**Activity**:
First find the line with "destruct (Z.eqb_spec act (sz b)) as [|Hne]." in the entries below, then set down exactly every line through the line with "sbind. unfold sizeof_node.", that line included.

**Records to use**:

(** [axp_init] records in [pmu_chip_id] the number it returns; unless that
    is -1 it belongs to a compiled-in driver whose own initialisation has just
    recognised its chip, and from then on the processor, system and DRAM
    voltage entry points call exactly that driver. *)
Theorem axp_init_selects {S : Type} `{I2cBus S} c st pm (s s' : S) st' r :
  axp_init c st pm s = Some (s', st', r) →
  get_pmu_exist st' = r ∧
  (r = -1 ∨ ∃ k, chip_on c k = true ∧ r = chip_id k ∧
     (∃ rt0 s0, chip_init pm rt0 k s0 = Some (s', (axp2202_runtime_addr st', chip_id k))) ∧
     ∀ pm' v, set_pll_voltage (S := S) c st' v = drv_pll st' k v ∧
              set_sys_voltage (S := S) c st' v = drv_sys st' k v ∧
              set_ddr_voltage (S := S) c st' pm' v = drv_ddr st' k v).
Proof.
  intros Hrun. apply init_chain_spec in Hrun as [Hid Hsel]. split; [done|].
  destruct Hsel as [|(k & Hon & Hr & Hinit)]; [by left|right].
  exists k. do 3 (split; [done|]). intros pm' v. apply dispatch_selected; congruence.
Qed.

(** A board with an AXP2101 and an AXP152 driver, and an AXP152 on the bus. *)
Definition ex_cfg : cfg := {|
  CFG_AXP858_POWER := false;
  CFG_AXP81X_POWER := false;
  CFG_AXP806_POWER := false;
  CFG_AXP809_POWER := false;
  CFG_AXP2101_POWER := true;
  CFG_AXP2202_POWER := false;
  CFG_AXP152_POWER := true;
  CFG_AXP1530_POWER := false;
  CFG_AXP221_POWER := false;
  CFG_AXP8191_POWER := false;
|}.
Lemma resize m l1 b l2 s o' :
  heap_rep m (l1 ++ b :: l2) → s mod 16 = 0 → 0 < o' ∧ o' <= s < o' + 16 → is_u32 s →
  adr b + s + 32 <= match l2 with [] => limit | c :: _ => adr c end →
  let m' := w32 (w32 m (hdr b + off_size) s) (hdr b + off_o_size) o' in
  heap_rep m' (l1 ++ Blk (hdr b) (adr b) s o' :: l2) ∧ same_payload (l1 ++ b :: l2) m m'.
Proof.
  intros Hrep Hm Ho Hu Hgap m'. pose proof Hrep as [Hroom Hmh Hmt Hmm Hwf Hend (ot & Htl) (o & Hl)].
  pose proof Hroom as [? ? ? ? ? ?]. destruct (resize_wf _ _ _ _ _ Hwf Hend Hm Ho Hgap) as [Hwf' Hend'].
  assert (b ∈ l1 ++ b :: l2) as Hb by apply elem_mid.
  destruct (wfl_mem _ _ _ Hwf Hb) as (?&?&?&?&?&?).
  assert (∀ p n, hdr b + 16 <= p ∨ p + n <= hdr b → same_at m m' p n) as Hs.
  { intros p n Hp. unfold m', off_size, off_o_size.
    eapply same_trans; [apply (same_w32 m (hdr b + 4) s)|apply same_w32]; lia. }
  split; [constructor|].
  - done.
  - unfold m'. auto with heap.
  - unfold m'. auto with heap.
  - unfold m'. auto with heap.
  - done.
  - done.
  - exists ot. eapply node_at_same; [|exact Htl]. apply Hs. lia.
  - exists o.
    assert (∀ c, c ∈ (head_blk o :: l1) ++ l2 → same_at m m' (hdr c) 16) as Hs'.
    { intros c Hc. apply Hs. destruct (nodes_apart m _ o (head_blk o :: l1) b l2 c Hrep eq_refl Hc); lia. }
    change (linked m ((head_blk o :: l1) ++ b :: l2) boot_heap_tail) in Hl.
    change (linked m' ((head_blk o :: l1) ++ Blk (hdr b) (adr b) s o' :: l2) boot_heap_tail).
    apply linked_app in Hl as [Hl1 [(Ha&_&_&Hn) Hl2]]. apply linked_app. split; [|split].
    + eapply linked_same; [|exact Hl1]. intros c Hc. apply Hs', elem_of_app. by left.
    + unfold node_at, m', off_address, off_size, off_o_size, off_next in *. simpl.
      unfold is_u32 in Hu.
      repeat split; repeat first [rewrite rd32_w32_eq by (unfold is_u32; lia) | rewrite rd32_w32_ne by lia]; done.
    + eapply linked_same; [|exact Hl2]. intros c Hc. apply Hs', elem_of_app. by right.
  - intros c Hc. apply Hs. destruct (payload_apart m _ o b c Hrep ltac:(by right) Hc); lia.
Qed.

(** The moving branch: copy, then unlink. *)
Lemma realloc_move m1 l1 b l2 g1 g2 c prev :
  g1 ++ g2 = l1 ++ b :: l2 → heap_rep m1 (g1 ++ c :: g2) → sz b <= sz c →
  prev = hdr (last_node (head_blk 0) l1) →
  ∃ bs m',
    load_n (Z.to_nat (sz b)) m1 (adr b) = Some bs ∧
    memcpy m1 (adr c) (adr b) (sz b) = Some (write_bytes m1 (adr c) bs) ∧
    (nxt ← rd32 (write_bytes m1 (adr c) bs) (hdr b + off_next);
     wr32 (write_bytes m1 (adr c) bs) (prev + off_next) nxt) = Some m' ∧
    heap_rep m' (match Nat.compare (length g1) (length l1) with
                 | Lt => (g1 ++ c :: drop (length g1) l1) ++ l2
                 | Eq => l1 ++ l2
                 | Gt => l1 ++ (drop (S (length l1)) g1 ++ c :: g2)
                 end) ∧
    load_n (Z.to_nat (sz b)) m' (adr c) = Some bs ∧
    (∀ d, d ∈ g1 ++ g2 → same_at m1 m' (adr d) (sz d)).
Proof.
  intros E Hrep Hsz ->. pose proof Hrep as [Hroom _ _ Hm Hwf Hend _ _].
  assert (c ∈ g1 ++ c :: g2) as Hc by apply elem_mid.
  assert (b ∈ g1 ++ c :: g2 ∧ b ≠ c) as [Hb Hbc].
  { assert (b ∈ g1 ++ g2) as Hb by (rewrite E; apply elem_of_app; right; by left).
    split; [rewrite elem_of_app, elem_of_cons in *; tauto|]. intros ->. by eapply wfl_fresh. }
  destruct (wfl_mem _ _ _ Hwf Hc) as (?&?&?&?&?&?). destruct (wfl_mem _ _ _ Hwf Hb) as (?&?&?&?&?&?).
  destruct (mapped_load m1 (adr b) (Z.to_nat (sz b))) as (bs & Hbs & Hlen).
  { eapply mapped_sub; [exact Hm|lia..]. }
  assert (Z.of_nat (length bs) = sz b) as Hlen' by lia.
  destruct (write_payload m1 _ c (adr c) bs Hrep Hc) as (Hrep2 & Hsame2 & _); [lia..|].
  set (m2 := write_bytes m1 (adr c) bs) in *.
  destruct (gap_cases l1 b l2 g1 g2 c E) as (l1' & M & l2' & EM & Hlast & (M' & HM) & Eres).
  rewrite EM in Hrep2. pose proof Hrep2 as [_ _ _ _ _ _ _ (o & Hl)].
  destruct (unlink m2 o l1' M l2' Hrep2 Hl) as (Hw & Hrep' & Hsame' & _).
  assert (rd32 m2 (hdr b + off_next) = Some (first l2' boot_heap_tail)) as Hnx.
  { clear - Hl HM. subst M. rewrite <- app_assoc, app_comm_cons in Hl. apply linked_app in Hl as [_ Hl].
    by apply linked_app in Hl as [_ [(_&_&_&?) _]]. }
  rewrite Hlast in *. exists bs. eexists. split; [done|]. split; [|split; [fold m2; rewrite Hnx; exact Hw|]].
  { rewrite <- Hlen'. apply memcpy_forward; [by rewrite Hlen|eapply mapped_sub; [exact Hm|lia..]|].
    destruct (wfl_pair _ _ _ _ Hwf Hb Hc) as [?|[|]]; [done|lia..]. }
  split; [by rewrite <- Eres|]. split.
  - rewrite (load_n_ext _ _ m2); [unfold m2; rewrite <- Hlen; apply load_write_eq|].
    intros x Hx. apply (Hsame' c); [by rewrite <- EM|lia].
  - intros d Hd. eapply same_trans; [apply Hsame2|apply Hsame'; rewrite <- EM].
    + rewrite elem_of_app, elem_of_cons in *. tauto.
    + intros ->. by eapply wfl_fresh.
    + rewrite elem_of_app, elem_of_cons in *. tauto.
Qed.

Lemma align_idem x : 0 <= x → x + 15 < 2 ^ 32 → MY_BYTE_ALIGN (MY_BYTE_ALIGN x) = MY_BYTE_ALIGN x.
Proof.
  change (2 ^ 32) with 4294967296. intros H0 H1. unfold MY_BYTE_ALIGN. rewrite Hcl. cbn [default].
  change (16 - 1) with 15. rewrite (u32_small (x + 15)) by (unfold is_u32; lia). rewrite u32_small by (unfold is_u32; zmod). zmod.
Qed.

Lemma realloc_spec m l1 b l2 n :
  heap_rep m (l1 ++ b :: l2) → 0 < n → limit + osz b + n + 64 < 2 ^ 32 →
  ∃ m', realloc m (adr b) n = Some (m', fst (realloc_blocks l1 b l2 n)) ∧
    heap_rep m' (snd (realloc_blocks l1 b l2 n)) ∧ same_payload (l1 ++ l2) m m' ∧
    (fst (realloc_blocks l1 b l2 n) ≠ 0 →
     load_n (Z.to_nat (sz b)) m' (fst (realloc_blocks l1 b l2 n)) = load_n (Z.to_nat (sz b)) m (adr b)).
Proof.
  intros Hrep Hn Hlim. pose proof Hrep as [Hroom _ _ Hm Hwf Hend (ot & Htl) (o & Hl)].
  pose proof Hroom as [? Ht ? ? ? ?]. change (2 ^ 32) with 4294967296 in *.
  assert (b ∈ l1 ++ b :: l2) as Hb by apply elem_mid.
  destruct (wfl_mem _ _ _ Hwf Hb) as (?&?&?&?&?&?).
  destruct (align_spec (osz b + n)) as [Hmod Hact]; [lia|change (2 ^ 32) with 4294967296; lia|].
  pose proof (find_prev_rep m _ o (adr b) Hrep Hl ltac:(lia)) as Hfind.
  rewrite (split_at_mid _ _ _ _ Hwf) in Hfind.
  destruct (rep_split _ _ _ l1 (b :: l2) Hrep Hl eq_refl) as (N1 & q & Hq & E1 & E2 & _ & (_&_&_&Hnq) & _).
  assert (linked m (b :: l2) boot_heap_tail) as Hlb by (rewrite E2 in Hl; by apply linked_app in Hl as [_ [_ Hl]]).
  destruct Hlb as [(Hba&Hbs&Hbo&Hbn) Hl2].
  unfold realloc, realloc_blocks.
  destruct (Z.eqb_spec (adr b) 0) as [|_]; [lia|]. destruct (Z.eqb_spec n 0) as [|_]; [lia|].
  rewrite Hfind. sbind. rewrite <- Hq, Hnq. sbind. cbn [first] in *.
  destruct (Z.eqb_spec (hdr b) 0) as [|_]; [lia|]. rewrite Hbo, Hbs. sbind.
  rewrite (u32_small (osz b + n)) by (unfold is_u32; lia). set (act := MY_BYTE_ALIGN (osz b + n)) in *.
  destruct (Z.eqb_spec act (sz b)) as [|Hne].
  { exists m. split_and!; by try intros ????. }
  rewrite Hbn, Hba. sbind.
  assert (rd32 m (first l2 boot_heap_tail + off_address) = Some (match l2 with [] => limit | c :: _ => adr c end)) as ->.
  { destruct l2 as [|c l2]; [apply Htl|]. by destruct Hl2 as [(?&_) _]. }
  sbind. unfold sizeof_node. rewrite u32_small by (unfold is_u32; lia).
  replace (adr b + act + 2 * 16) with (adr b + act + 32) by lia.
  destruct (Z.leb_spec (adr b + act + 32) (match l2 with [] => limit | c :: _ => adr c end)) as [Hgap|Hgap].
  - destruct (resize m l1 b l2 act (osz b + n) Hrep Hmod ltac:(lia) ltac:(unfold is_u32; lia) Hgap) as [Hrep' Hsame].
    assert (mapped m (hdr b) 16) as Hmb by (eapply mapped_sub; [exact Hm|lia..]).
    unfold off_size, off_o_size in *. do 2 wr_step Hmb. eexists. split; [done|]. split; [done|]. cbn [fst].
    split; [intros d Hd; by apply Hsame, elem_insert_mid|]. intros _. apply load_n_ext. intros x Hx. apply (Hsame b Hb). lia.
  - assert (request_ok act) as Hok.
    { split; [lia|]. change (2 ^ 32) with 4294967296. lia. }
    pose proof (malloc_spec m _ act Hrep Hok) as Hmal. unfold malloc_result in Hmal.
    assert (MY_BYTE_ALIGN act = act) as Hid by (apply align_idem; [lia|change (2 ^ 32) with 4294967296; lia]).
    rewrite Hid in Hmal. destruct (first_gap base act (l1 ++ b :: l2)) as [[g1 g2]|] eqn:Hg.
    2:{ rewrite Hmal. sbind. simpl. exists m. split_and!; by try intros ????. }
    destruct Hmal as (m1 & -> & Hrep1 & Hsame1 & _). apply first_gap_split in Hg as [Eg _]. symmetry in Eg. sbind.
    set (c := new_blk g1 act) in *.
    assert (sz b <= sz c) as Hsc by (change (sz c) with (MY_BYTE_ALIGN act); rewrite Hid; clearbody act; zmod).
    assert (0 < adr c) as Hcpos.
    { apply rep_wf in Hrep1. destruct (wfl_mem _ _ c Hrep1) as (?&?&?&?&?&?); [apply elem_mid|lia]. }
    destruct (Z.eqb_spec (adr c) 0) as [|_]; [lia|].
    destruct (realloc_move m1 l1 b l2 g1 g2 c (hdr q) Eg Hrep1 Hsc) as (bs & m' & Hbs1 & Hcp & Hw & Hrep' & Hld & Hsame').
    { rewrite Hq. by destruct l1. }
    assert (rd32 m1 (hdr b + off_address) = Some (adr b) ∧ rd32 m1 (hdr b + off_size) = Some (sz b)) as [-> ->].
    { rewrite <- Eg in Hb. apply (rep_fields m1 _ b Hrep1). by apply elem_insert_mid. }
    sbind. rewrite Hcp. sbind.
    destruct (rd32 (write_bytes m1 (adr c) bs) (hdr b + off_next)) as [nx|]; [|done]. cbn [mbind option_bind] in Hw. sbind.
    rewrite Hw. sbind. exists m'. split; [done|]. split; [done|]. cbn [fst].
    split.
    + intros d Hd. eapply same_trans; [by apply Hsame1, elem_insert_mid|apply Hsame'; rewrite Eg; by apply elem_insert_mid].
    + intros _. rewrite Hld, <- Hbs1. apply load_n_ext. intros x Hx. apply (Hsame1 b Hb). lia.
Qed.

**Solution to the problem**:
  destruct (Z.eqb_spec act (sz b)) as [|Hne].
  { exists m. split_and!; by try intros ????. }
  rewrite Hbn, Hba. sbind.
  assert (rd32 m (first l2 boot_heap_tail + off_address) = Some (match l2 with [] => limit | c :: _ => adr c end)) as ->.
  { destruct l2 as [|c l2]; [apply Htl|]. by destruct Hl2 as [(?&_) _]. }
  sbind. unfold sizeof_node. rewrite u32_small by (unfold is_u32; lia).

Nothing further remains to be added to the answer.